- Nearest city: Denholm, Quebec, Canada
- Coordinates: 45°50′00″N 75°53′13″W﻿ / ﻿45.8334°N 75.8869°W
- Area: 450 ha (1,100 acres)
- Established: 12 May 1993

= André-Michaux Ecological Reserve =

Ecological reserve in Quebec, Canada

The André-Michaux Ecological Reserve, or Réserve écologique André-Michaux, is an ecological reserve in Quebec, Canada.
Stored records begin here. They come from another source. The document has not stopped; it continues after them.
(** X18. [validateFile] accepts a file exactly when its type is one of the
    accepted formats and its size is at most [maxSizeMB] times 1048576
    bytes (a file of exactly the limit passes); a file of a wrong type is
    reported as such even when it is also too large. *)
Theorem validateFile_accepts_up_to_the_limit (cfg : Settings) (f : File) :
  (validateFile cfg f = None
   ↔ file_type f ∈ the_acceptedFormats cfg
     ∧ inject_Z (file_size f) <= the_maxSizeMB cfg * 1048576) ∧
  (validateFile cfg f = Some InvalidType
   ↔ file_type f ∉ the_acceptedFormats cfg) ∧
  (validateFile (with_defaults (required_only "p"))
                (mkFile "a.mp4" 104857600 "video/mp4") = None) ∧
  (validateFile (with_defaults (required_only "p"))
                (mkFile "a.mp4" 104857601 "video/mp4") = Some SizeExceeded).
Proof.
  split; [|split; [|split; reflexivity]].
  - unfold validateFile. case_bool_decide as Ht; simpl.
    + destruct (exceeds _ _) eqn:Hx.
      * split; [done|]. intros [_ Hle]. apply exceeds_megabytes in Hle.
        congruence.
      * split; [|done]. intros _. split; [done|]. by apply exceeds_megabytes.
    + split; [done|]. by intros [? _].
  - unfold validateFile. case_bool_decide as Ht; simpl.
    + destruct (exceeds _ _); split; done.
    + done.
Qed.

Lemma rejected_progress cfg f v h :
  is_Some (uploadError (processFile cfg f v h)) →
  frameExtractionProgress (processFile cfg f v h) = Double.of_Z 0 ∧
  extracted (processFile cfg f v h) = [] ∧
  hook (processFile cfg f v h) = h.
Proof.
  unfold processFile, generateThumbnail, extractFrames.
  destruct (validateFile cfg f); [done|].
  destruct (loads v); simpl; [|done].
  destruct (Double.gtb (duration v) (the_maxDurationSeconds cfg)); [done|].
  destruct (canvas_context v); [|done].
  destruct (created_context v); [|done].
  simpl. by intros [? ?].
Qed.

(** X19. After [processFile], whatever its outcome and whatever the
    moderation result is or becomes, the upload button of the default
    preview is disabled: either the extraction has not reached 100 %, or
    the stage text ['Moderation complete'] is still shown, and both count
    as processing. *)
Theorem video_confirm_is_never_enabled
    (cfg : Settings) (f : File) (v : Video) (h : UseModeration.state)
    (r : ModerationResult) :
  isProcessing r (processFile cfg f v h) = true ∧
  canConfirm cfg r (processFile cfg f v h) = false.
Proof.
  assert (Hp : isProcessing r (processFile cfg f v h) = true).
  { unfold isProcessing, processingStage.
    destruct (uploadError (processFile cfg f v h)) as [why|] eqn:Herr.
    - destruct (rejected_progress cfg f v h) as (Hz & _); [by rewrite Herr|].
      rewrite Hz.
      change (Double.ltb (Double.of_Z 0) (Double.of_Z 100)) with true.
      by rewrite orb_true_r.
    - simpl. by rewrite orb_true_r. }
  split; [done|]. unfold canConfirm. by rewrite Hp.
Qed.

(** X20. A file that [processFile] rejects (wrong type, too large,
    unreadable, too long, or no canvas) never reaches the moderation hook
    and yields no frames, and the rejection is passed to [onReject] once;
    an accepted file is not reported to [onReject].  With a frame count of
    zero an accepted video is not checked either. *)
Theorem rejected_videos_are_never_checked
    (cfg : Settings) (f : File) (v : Video) (h : UseModeration.state) :
  let out := processFile cfg f v h in
  match uploadError out with
  | Some why =>
      hook out = h ∧ extracted out = [] ∧
      rejections out = (if reports_rejections cfg then [why] else [])
  | None =>
      rejections out = [] ∧ is_Some (thumbnail out) ∧
      length (extracted out) = the_extractFramesCount cfg ∧
      (the_extractFramesCount cfg = 0%nat → hook out = h)
  end.
Proof.
  unfold processFile, generateThumbnail.
  destruct (validateFile cfg f); [done|].
  destruct (loads v); simpl; [|done].
  destruct (Double.gtb (duration v) (the_maxDurationSeconds cfg)); [done|].
  destruct (canvas_context v); [|done].
  destruct (created_context v) eqn:Hctx.
  - destruct (extractFrames_frames cfg v Hctx) as (ex & -> & Hfr & _).
    simpl. split; [done|]. split; [done|].
    assert (Hlen : length (frames ex) = the_extractFramesCount cfg).
    { rewrite Hfr. unfold sample_times. by rewrite !length_map, length_seq. }
    split; [done|]. intros Hz. rewrite Hlen, Hz. done.
  - unfold extractFrames. rewrite Hctx. done.
Qed.

End VideoPreviewFacts.

(** ** The message handler of the Discord bot *)

Module MessageCreateFacts.
Import JsString ConfigStore ConfigStoreOps RateLimiter RateLimiterFacts
       RateLimiterRuns RateLimiterRunsFacts MessageCreate.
It protects a variety of vegetation types typically of the Canadian Shield.

==Location==

The Réserve écologique André-Michaux is at , with an average elevation of 336 m.
It is south of Île du Plomb, west of Denholm and east of Martindale.
It is about 6 km northeast of the municipality of Low, in La Vallée-de-la-Gatineau Regional County Municipality.
It covers 450 ha beside the Gatineau River.
It is named in honour of the botanist and horticulturist André Michaux (1746-1803) who worked and published in Quebec and Europe.

==Terrain==

The site is typical of the Canadian Shield highlands, with elevations ranging from 140 to 424 m.
Rocks are paragneiss, amphibolites and granites.
Surface deposits are mainly tills.
Soils include Dystric Brunisols, Humo-Ferric podzols and lithosols on the rocky ridges.

==Ecology==

The reserve protects representative ecosystems of the Lower Gatineau ecological region, including stands of maple-basswood and maple-yellow birch.
Depending its location on the slopes the vegetation may be xeric, swampy, or a range of intermediate groups.
Xeric vegetation on the upper slopes with convex forms includes white pine and red pine, with red oak in the driest places, and stunted red oak in extremely arid places.
On poorly drained flat land there is fir / white spruce, sphagnum and black ash / grey alder.
There are grasses and swamp shrubs along the edges of lakes.
In the intermediate areas of moderate drainage there are maple / basswood groves, and some drier varieties such as red oak or bur oak, maple / yellow birch, and hemlock.
Galearis spectabilis may also be found.
Fauna include white-tailed deer, beaver, heron, ruffed grouse and black duck.